Now Imagine you are Holding Handys with your friends. You can still move a bit but not as much as before. Now you are a liquid.

Maybe it is possible to Compress you a little bit, but not as much as before, when you where a gas.

If you Co press a Gas enough it will become liquid and mayve even Solid.

Anonymous 0 Comments

It’s about the same as crumpling a piece of paper. The more compact you go, the harder it gets. To the point where it may seem that you can’t compact it anymore. It’s compact enough for you to stand on it, even though it’s still possible to get it more compact, to your perception it can’t be compacted anymore.

So both gasses and liquids can be compressed, they just require a different amount of force.

Anonymous 0 Comments

Liquid can and does compress, but water is particularly bad at it because it’s a highly polar molecule.

Gasses are more compressible, in general, because the moleculed within them have greater degrees of freedom.

Imagine trying to tell a group of people to squish together.

Gas is like having a room with 10 people in it and telling them to get closer.

Liquids are like having the same size room with 100 people in it and telling them to get closer.
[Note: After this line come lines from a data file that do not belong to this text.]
(** * Congruence::KBFP: Knuth-Bendix followed by Froidure-Pin

    A shallow embedding of [src/cong/kbfp.cc].  The class KBFP drives two
    collaborators that live in other files of the library: the rewriting
    system [RWS] and the enumeration of the quotient, [Semigroup].  They are
    interfaces here (type classes); the methods of kbfp.cc are written over
    them in a state-and-abort monad whose state is the KBFP object, the heap
    cells holding the [Element]s that kbfp.cc allocates with [new], the data
    of elements lost by a [delete] without [really_delete], and the sequence
    of mutating calls made on the collaborators. *)

From Stdlib Require Import NArith.
From stdpp Require Import base option list gmap strings.

Open Scope N_scope.

(** ** Words, sizes and the three-valued result *)

Definition letter_t := N.
Definition word_t := list letter_t.
Definition relation_t := (word_t * word_t)%type.

(** [size_t] is 64 bits wide; [+] wraps around. *)
Definition size_t_modulus : N := 2 ^ 64.
Definition size_t_add (a b : N) : N := (a + b) mod size_t_modulus.

(** Congruence::DATA::result_t *)
Inductive result_t := TRUE | FALSE | UNKNOWN.

#[global] Instance result_t_eq_dec : EqDecision result_t.
Proof. solve_decision. Defined.

(** ** The collaborators of KBFP, as interfaces

    [_killed] is a [std::atomic<bool>] that the owner of the KBFP object
    raises from another thread.  The three calls that receive it by
    reference poll it while they run; each takes its value on entry and
    gives back, next to the new state of the collaborator, its value when the
    call returns. *)

(** The parts of [Congruence] that kbfp.cc reads or calls on [_cong]. *)
Class Presentation (Cong : Type) := {
  (* _cong.init_relations(_cong._semigroup, _killed) *)
  init_relations : Cong → bool → Cong * bool;
  relations : Cong → list relation_t;
  extra : Cong → list relation_t;
  _nrgens : Cong → N;
  (* _cong._semigroup != nullptr *)
  has_parent_semigroup : Cong → bool;
  (* Congruence::LIMIT_MAX *)
  LIMIT_MAX : N
}.

(** The condition asserted on line 52:
    [_cong._semigroup == nullptr || !_cong.extra().empty()]. *)
Definition presentation_ok `{Presentation Cong} (c : Cong) : bool :=
  negb (has_parent_semigroup c) || negb (bool_decide (extra c = [])).

(** The methods of [RWS] that kbfp.cc calls on [_rws]. *)
Class RewritingSystem (RWS rws_word_t : Type) := {
  rws_word_eq_dec :: EqDecision rws_word_t;
  add_rules : RWS → list relation_t → RWS;
  knuth_bendix : RWS → bool → RWS * bool;
  is_confluent : RWS → bool;
  word_to_rws_word : word_t → rws_word_t;
  rewrite : RWS → rws_word_t → rws_word_t;
  test_less_than : RWS → rws_word_t → rws_word_t → bool
}.

(** The methods of [Semigroup] that kbfp.cc calls on [_semigroup], over the
    elements it is built from.  [fully_closed] is the collaborator's own
    "nothing left to enumerate". *)
Class Enumeration (Semigroup Element : Type) := {
  new_Semigroup : list Element → Semigroup;
  set_batch_size : Semigroup → N → Semigroup;
  enumerate : Semigroup → bool → N → Semigroup * bool;
  current_size : Semigroup → N;
  position : Semigroup → Element → N;
  fully_closed : Semigroup → bool;
  (* Semigroup::UNDEFINED *)
  UNDEFINED : N
}.

(** ** The state *)

(** A mutating call made on a collaborator, or a line given to REPORT. *)
Inductive Call :=
| Call_init_relations
| Call_add_rules (rules : list relation_t)
| Call_knuth_bendix
| Call_new_Semigroup (nrgens : nat)
| Call_set_batch_size (steps : N)
| Call_enumerate (limit : N)
| Call_REPORT (msg : string).

#[global] Instance Call_eq_dec : EqDecision Call.
Proof. solve_decision. Defined.

(** Why a call is aborted: a failed [assert] (with its line in kbfp.cc), or a
    pointer that is null, dangling or deleted twice. *)
Inductive Fault :=
| AssertionFailed (line : N)
| InvalidPointer.

Definition addr := N.

Section KBFP.

Context {Cong RWS rws_word_t Semigroup : Type}.
Context `{!Presentation Cong, !RewritingSystem RWS rws_word_t}.

(** Modelled from the spec: rwse.h, with the class RWSE, is not under src/.
    §3 has a CanonicalElement as "a word already in normal form plus a
    non-owning reference to the RewritingEngine that produced it", with
    "equality defined structurally by normal-form equality"; §4.3 has
    class_index "canonicalize" its word and init() wrap each generator as
    such an element. *)
Record RWSE := mkRWSE { rwse_rws : RWS; rwse_word : rws_word_t }.

Definition Element : Type := RWSE.

Definition RWSE_of_word (rws : RWS) (w : word_t) : Element :=
  mkRWSE rws (rewrite rws (word_to_rws_word w)).

Definition RWSE_of_letter (rws : RWS) (a : letter_t) : Element :=
  RWSE_of_word rws [a].

Context `{!Enumeration Semigroup Element}.

(** A heap cell for an [Element*]: [really_delete] frees the data of the
    element, [delete] the cell itself. *)
Record Cell := mkCell { cell_elt : Element; cell_data_live : bool }.

(** [leaked] holds the data of the elements that were deleted without
    [really_delete]: the destructor of an element leaves its data alone, so
    that after [delete] nothing points to it any more. *)
Record KBFP := mkKBFP {
  _cong : Cong;
  _rws : RWS;
  _semigroup : option Semigroup;
  _killed : bool;
  heap : gmap addr Cell;
  leaked : list Element;
  trace : list Call
}.

Definition set_cong (c : Cong) (s : KBFP) : KBFP :=
  mkKBFP c (_rws s) (_semigroup s) (_killed s) (heap s) (leaked s) (trace s).
Definition set_rws (r : RWS) (s : KBFP) : KBFP :=
  mkKBFP (_cong s) r (_semigroup s) (_killed s) (heap s) (leaked s) (trace s).
Definition set_semigroup (sg : option Semigroup) (s : KBFP) : KBFP :=
  mkKBFP (_cong s) (_rws s) sg (_killed s) (heap s) (leaked s) (trace s).
Definition set_killed (k : bool) (s : KBFP) : KBFP :=
  mkKBFP (_cong s) (_rws s) (_semigroup s) k (heap s) (leaked s) (trace s).
Definition set_heap (h : gmap addr Cell) (s : KBFP) : KBFP :=
  mkKBFP (_cong s) (_rws s) (_semigroup s) (_killed s) h (leaked s) (trace s).
Definition set_leaked (l : list Element) (s : KBFP) : KBFP :=
  mkKBFP (_cong s) (_rws s) (_semigroup s) (_killed s) (heap s) l (trace s).
Definition log (c : Call) (s : KBFP) : KBFP :=
  mkKBFP (_cong s) (_rws s) (_semigroup s) (_killed s) (heap s) (leaked s)
         (trace s ++ [c]).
Water is like having the same size room with 100 people, but none of them use deodorant and they all hate each other.

And since we’re on the subject, solids are like the same size room with anywhere from 100-1,000 people but they all have to stand in a certain place and if you make them squish the room breaks and the people fly off in different directions.

Anonymous 0 Comments

It can be, hence hydraulics, but not nearly as much as gases. There’s more space between the molecules in gases than there is in liquids.